>>
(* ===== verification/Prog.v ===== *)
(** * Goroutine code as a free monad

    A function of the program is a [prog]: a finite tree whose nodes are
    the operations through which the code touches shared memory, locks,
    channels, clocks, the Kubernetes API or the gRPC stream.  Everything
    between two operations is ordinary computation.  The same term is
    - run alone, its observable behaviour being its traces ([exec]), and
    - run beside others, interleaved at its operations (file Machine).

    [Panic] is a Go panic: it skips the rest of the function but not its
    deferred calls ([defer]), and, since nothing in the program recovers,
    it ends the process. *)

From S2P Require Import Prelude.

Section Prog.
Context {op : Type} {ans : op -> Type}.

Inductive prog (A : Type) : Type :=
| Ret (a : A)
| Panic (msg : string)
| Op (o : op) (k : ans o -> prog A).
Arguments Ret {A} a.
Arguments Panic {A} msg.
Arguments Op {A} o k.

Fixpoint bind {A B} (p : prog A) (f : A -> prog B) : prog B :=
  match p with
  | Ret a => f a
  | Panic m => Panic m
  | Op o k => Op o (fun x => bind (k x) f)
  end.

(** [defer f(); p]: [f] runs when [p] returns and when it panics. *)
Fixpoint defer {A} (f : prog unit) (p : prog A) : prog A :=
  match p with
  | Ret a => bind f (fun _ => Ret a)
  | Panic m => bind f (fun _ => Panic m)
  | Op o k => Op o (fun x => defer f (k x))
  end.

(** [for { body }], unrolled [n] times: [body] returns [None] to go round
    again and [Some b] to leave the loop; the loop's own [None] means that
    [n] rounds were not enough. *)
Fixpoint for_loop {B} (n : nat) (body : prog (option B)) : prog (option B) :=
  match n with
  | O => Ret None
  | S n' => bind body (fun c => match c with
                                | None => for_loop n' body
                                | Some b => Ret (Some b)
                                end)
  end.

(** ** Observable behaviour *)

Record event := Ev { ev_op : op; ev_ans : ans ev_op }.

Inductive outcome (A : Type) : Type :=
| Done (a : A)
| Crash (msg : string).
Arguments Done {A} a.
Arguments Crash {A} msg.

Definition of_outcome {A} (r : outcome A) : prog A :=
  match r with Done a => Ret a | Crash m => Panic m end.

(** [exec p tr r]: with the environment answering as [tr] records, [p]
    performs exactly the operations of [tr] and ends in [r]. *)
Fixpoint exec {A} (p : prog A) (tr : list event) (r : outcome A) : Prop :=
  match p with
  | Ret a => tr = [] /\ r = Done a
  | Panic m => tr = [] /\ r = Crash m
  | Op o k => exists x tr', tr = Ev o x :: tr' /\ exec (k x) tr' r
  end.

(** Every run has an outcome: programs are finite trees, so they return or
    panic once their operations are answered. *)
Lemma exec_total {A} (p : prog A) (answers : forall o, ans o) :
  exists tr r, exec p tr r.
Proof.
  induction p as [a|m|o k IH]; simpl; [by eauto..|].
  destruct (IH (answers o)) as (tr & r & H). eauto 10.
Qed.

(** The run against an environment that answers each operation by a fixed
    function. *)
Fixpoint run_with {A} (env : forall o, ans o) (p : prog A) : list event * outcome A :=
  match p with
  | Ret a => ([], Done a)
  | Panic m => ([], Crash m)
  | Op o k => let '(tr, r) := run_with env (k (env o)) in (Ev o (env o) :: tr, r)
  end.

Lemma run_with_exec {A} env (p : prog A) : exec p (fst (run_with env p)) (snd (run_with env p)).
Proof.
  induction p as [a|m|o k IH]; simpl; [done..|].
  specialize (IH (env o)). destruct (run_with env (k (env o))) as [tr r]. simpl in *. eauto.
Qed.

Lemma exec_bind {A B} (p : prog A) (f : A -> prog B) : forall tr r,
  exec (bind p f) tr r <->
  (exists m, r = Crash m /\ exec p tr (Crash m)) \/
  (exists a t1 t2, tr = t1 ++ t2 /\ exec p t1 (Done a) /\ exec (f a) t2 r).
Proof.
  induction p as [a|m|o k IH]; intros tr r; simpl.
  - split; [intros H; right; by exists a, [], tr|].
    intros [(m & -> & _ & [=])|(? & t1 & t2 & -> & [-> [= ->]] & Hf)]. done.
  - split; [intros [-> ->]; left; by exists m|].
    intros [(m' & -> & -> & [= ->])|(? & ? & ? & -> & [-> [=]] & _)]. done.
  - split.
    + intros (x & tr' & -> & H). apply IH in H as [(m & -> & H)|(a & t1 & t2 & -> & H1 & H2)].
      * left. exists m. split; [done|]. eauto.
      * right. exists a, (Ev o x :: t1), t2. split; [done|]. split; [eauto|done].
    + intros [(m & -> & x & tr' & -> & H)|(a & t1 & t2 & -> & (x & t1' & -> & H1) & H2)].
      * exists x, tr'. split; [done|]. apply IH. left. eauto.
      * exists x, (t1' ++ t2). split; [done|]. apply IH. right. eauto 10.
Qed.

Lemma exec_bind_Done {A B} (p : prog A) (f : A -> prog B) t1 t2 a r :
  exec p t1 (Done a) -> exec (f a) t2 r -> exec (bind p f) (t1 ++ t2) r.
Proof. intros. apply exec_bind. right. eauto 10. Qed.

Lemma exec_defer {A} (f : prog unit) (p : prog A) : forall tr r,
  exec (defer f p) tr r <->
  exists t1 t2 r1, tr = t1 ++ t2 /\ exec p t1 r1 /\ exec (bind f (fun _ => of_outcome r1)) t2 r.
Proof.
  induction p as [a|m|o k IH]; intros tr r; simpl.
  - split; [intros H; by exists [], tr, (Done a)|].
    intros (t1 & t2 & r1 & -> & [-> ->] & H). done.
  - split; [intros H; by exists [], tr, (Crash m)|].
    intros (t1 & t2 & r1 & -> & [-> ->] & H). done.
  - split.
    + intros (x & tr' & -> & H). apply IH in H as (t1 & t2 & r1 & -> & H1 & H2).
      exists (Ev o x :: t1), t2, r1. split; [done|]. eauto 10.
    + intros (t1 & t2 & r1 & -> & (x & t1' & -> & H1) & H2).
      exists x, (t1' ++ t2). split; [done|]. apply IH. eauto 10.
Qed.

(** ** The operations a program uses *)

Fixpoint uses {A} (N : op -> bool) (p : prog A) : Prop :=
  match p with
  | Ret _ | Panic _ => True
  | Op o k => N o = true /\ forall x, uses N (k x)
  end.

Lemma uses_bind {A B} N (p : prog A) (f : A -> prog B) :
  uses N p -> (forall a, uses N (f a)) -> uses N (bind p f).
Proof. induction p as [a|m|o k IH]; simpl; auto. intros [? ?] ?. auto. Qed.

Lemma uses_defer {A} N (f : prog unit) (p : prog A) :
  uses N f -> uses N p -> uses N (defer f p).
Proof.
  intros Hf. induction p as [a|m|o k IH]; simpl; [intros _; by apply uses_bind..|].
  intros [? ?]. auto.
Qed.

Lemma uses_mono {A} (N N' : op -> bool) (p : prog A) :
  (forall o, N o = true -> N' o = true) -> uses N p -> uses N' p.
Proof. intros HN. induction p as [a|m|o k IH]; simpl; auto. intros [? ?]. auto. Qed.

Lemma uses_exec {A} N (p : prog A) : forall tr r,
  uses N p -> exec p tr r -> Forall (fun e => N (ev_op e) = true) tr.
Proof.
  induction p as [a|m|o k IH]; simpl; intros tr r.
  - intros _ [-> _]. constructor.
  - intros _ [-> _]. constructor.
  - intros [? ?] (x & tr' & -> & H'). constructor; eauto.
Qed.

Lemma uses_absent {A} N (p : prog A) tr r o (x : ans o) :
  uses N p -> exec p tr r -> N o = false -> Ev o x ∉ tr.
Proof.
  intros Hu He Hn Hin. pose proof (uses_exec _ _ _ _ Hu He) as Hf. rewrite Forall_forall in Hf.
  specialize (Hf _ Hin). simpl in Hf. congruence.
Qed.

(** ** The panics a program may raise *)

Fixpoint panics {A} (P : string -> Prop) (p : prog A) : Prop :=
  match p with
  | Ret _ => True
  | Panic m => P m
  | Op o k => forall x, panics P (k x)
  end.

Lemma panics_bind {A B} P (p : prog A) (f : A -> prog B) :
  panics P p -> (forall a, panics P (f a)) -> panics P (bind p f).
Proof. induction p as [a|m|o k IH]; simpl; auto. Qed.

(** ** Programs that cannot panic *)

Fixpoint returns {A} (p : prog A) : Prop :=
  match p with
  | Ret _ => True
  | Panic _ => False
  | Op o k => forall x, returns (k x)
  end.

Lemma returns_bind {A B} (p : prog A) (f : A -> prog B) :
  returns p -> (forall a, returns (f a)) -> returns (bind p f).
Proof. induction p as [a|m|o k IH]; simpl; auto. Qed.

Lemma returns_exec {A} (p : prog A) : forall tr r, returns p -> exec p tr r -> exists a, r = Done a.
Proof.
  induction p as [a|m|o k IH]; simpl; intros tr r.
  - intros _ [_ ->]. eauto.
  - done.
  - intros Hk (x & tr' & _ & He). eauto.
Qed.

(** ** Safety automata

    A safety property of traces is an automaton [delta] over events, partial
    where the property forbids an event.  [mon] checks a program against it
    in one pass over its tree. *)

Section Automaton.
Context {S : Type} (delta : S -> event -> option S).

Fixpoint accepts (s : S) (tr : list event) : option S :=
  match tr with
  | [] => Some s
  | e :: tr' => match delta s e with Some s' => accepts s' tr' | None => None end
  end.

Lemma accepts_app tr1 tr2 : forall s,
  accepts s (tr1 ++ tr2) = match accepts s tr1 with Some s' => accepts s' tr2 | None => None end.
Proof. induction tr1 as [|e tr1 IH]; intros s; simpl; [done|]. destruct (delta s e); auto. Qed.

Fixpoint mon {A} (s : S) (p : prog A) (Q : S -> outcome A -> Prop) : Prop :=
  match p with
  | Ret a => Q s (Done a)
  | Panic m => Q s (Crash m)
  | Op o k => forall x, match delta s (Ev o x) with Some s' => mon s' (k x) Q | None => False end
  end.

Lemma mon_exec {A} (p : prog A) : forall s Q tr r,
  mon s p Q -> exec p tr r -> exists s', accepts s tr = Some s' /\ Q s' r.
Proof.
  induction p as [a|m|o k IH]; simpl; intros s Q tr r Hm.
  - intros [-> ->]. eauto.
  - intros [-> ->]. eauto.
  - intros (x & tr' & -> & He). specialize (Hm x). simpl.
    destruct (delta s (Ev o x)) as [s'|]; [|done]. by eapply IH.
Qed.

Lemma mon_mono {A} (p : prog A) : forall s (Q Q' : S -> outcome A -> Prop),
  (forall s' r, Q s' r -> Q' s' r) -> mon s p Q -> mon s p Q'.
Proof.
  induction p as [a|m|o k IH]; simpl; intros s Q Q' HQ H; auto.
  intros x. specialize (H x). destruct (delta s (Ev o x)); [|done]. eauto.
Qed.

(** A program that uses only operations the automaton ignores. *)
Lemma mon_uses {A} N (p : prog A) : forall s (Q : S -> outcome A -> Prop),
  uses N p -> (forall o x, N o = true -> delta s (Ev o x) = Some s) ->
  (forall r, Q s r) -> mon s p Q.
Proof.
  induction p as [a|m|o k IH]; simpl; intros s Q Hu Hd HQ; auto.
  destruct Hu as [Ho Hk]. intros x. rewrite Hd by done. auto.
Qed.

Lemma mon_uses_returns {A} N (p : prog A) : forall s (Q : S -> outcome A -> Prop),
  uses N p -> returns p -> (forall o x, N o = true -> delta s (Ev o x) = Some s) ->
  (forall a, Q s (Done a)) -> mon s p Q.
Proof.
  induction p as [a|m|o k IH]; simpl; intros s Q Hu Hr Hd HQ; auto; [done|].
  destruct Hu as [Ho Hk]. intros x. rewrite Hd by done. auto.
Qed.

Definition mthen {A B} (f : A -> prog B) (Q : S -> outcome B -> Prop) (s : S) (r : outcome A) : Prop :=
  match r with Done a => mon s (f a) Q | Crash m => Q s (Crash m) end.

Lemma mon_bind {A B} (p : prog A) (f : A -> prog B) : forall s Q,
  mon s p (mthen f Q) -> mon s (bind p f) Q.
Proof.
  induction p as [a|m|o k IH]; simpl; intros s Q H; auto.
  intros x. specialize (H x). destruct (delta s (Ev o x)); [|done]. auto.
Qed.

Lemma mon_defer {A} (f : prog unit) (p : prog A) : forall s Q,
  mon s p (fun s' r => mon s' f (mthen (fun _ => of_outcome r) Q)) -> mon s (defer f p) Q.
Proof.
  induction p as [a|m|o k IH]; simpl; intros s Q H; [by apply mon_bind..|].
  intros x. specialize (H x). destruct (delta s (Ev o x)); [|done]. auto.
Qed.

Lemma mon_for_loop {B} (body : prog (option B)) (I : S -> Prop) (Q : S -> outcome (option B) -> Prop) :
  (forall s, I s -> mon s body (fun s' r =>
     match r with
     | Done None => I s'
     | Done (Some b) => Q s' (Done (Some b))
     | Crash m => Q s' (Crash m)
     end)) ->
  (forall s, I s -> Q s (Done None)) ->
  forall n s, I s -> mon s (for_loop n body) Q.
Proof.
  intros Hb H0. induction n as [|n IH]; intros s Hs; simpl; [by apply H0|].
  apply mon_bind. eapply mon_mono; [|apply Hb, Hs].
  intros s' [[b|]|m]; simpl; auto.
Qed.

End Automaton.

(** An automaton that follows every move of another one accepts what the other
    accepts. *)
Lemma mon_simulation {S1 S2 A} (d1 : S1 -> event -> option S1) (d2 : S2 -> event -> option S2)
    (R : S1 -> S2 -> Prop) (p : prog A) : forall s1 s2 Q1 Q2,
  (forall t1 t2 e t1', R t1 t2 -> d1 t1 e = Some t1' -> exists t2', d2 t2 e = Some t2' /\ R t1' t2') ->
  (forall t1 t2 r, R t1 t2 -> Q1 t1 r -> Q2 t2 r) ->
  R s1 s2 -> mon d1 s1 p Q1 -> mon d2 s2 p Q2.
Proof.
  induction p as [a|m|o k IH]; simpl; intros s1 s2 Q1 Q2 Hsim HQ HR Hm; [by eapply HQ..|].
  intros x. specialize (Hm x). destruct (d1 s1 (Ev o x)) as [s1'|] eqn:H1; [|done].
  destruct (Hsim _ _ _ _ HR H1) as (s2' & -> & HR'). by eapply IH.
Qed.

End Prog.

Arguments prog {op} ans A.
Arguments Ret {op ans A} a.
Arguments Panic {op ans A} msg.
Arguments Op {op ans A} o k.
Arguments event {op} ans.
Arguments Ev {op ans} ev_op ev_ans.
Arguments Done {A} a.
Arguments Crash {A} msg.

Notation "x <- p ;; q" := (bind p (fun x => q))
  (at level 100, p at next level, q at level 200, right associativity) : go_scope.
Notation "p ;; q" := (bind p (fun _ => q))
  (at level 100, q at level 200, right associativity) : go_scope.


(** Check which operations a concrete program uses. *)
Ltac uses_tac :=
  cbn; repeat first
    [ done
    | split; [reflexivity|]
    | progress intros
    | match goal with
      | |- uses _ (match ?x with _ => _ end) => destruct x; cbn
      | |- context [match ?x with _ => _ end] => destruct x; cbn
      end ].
<<
>>
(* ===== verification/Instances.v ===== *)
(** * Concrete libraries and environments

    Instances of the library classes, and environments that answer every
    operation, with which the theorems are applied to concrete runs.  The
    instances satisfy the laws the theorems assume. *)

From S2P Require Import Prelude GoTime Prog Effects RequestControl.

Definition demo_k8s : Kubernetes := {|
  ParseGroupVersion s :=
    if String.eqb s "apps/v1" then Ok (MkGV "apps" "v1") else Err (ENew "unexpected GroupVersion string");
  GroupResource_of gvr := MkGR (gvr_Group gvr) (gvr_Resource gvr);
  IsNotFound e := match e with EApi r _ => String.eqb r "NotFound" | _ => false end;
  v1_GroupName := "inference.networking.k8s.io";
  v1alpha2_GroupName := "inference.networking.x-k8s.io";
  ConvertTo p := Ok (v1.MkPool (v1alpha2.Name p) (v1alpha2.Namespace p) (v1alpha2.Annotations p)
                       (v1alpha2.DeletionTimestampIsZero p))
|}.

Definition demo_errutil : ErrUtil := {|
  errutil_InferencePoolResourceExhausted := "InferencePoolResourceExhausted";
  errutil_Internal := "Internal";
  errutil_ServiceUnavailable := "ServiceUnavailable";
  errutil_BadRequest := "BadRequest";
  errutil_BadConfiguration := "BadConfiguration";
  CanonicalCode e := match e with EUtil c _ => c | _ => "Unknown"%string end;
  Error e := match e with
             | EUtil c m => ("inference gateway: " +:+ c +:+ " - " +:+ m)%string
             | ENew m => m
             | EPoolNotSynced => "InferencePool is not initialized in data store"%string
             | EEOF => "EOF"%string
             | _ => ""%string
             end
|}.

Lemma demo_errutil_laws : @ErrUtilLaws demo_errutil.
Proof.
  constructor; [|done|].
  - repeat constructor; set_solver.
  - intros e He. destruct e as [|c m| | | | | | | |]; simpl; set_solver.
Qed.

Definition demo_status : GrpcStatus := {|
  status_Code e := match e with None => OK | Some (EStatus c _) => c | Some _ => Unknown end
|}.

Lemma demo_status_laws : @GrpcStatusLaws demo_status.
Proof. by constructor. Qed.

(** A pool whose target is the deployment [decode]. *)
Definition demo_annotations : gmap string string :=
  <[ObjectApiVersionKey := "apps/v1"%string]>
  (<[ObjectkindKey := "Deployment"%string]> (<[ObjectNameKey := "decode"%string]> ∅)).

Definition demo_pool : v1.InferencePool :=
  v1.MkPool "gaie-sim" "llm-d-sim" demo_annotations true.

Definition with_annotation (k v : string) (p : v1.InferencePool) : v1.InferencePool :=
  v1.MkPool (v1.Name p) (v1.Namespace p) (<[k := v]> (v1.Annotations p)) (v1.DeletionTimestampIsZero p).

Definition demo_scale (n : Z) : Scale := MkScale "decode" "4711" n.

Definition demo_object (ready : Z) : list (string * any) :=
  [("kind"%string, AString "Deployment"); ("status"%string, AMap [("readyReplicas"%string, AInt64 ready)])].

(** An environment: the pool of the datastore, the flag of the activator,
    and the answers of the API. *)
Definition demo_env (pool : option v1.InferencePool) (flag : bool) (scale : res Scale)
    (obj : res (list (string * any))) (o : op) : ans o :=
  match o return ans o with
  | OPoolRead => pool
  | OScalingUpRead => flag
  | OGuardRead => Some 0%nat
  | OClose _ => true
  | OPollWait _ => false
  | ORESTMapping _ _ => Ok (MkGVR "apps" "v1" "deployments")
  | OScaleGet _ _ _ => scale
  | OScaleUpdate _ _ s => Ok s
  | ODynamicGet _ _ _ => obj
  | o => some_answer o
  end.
<<
Action item: Show all lines in the preceding material that have "Import" in them.

Task answer:
From S2P Require Import Prelude.
From S2P Require Import Prelude GoTime Prog Effects RequestControl.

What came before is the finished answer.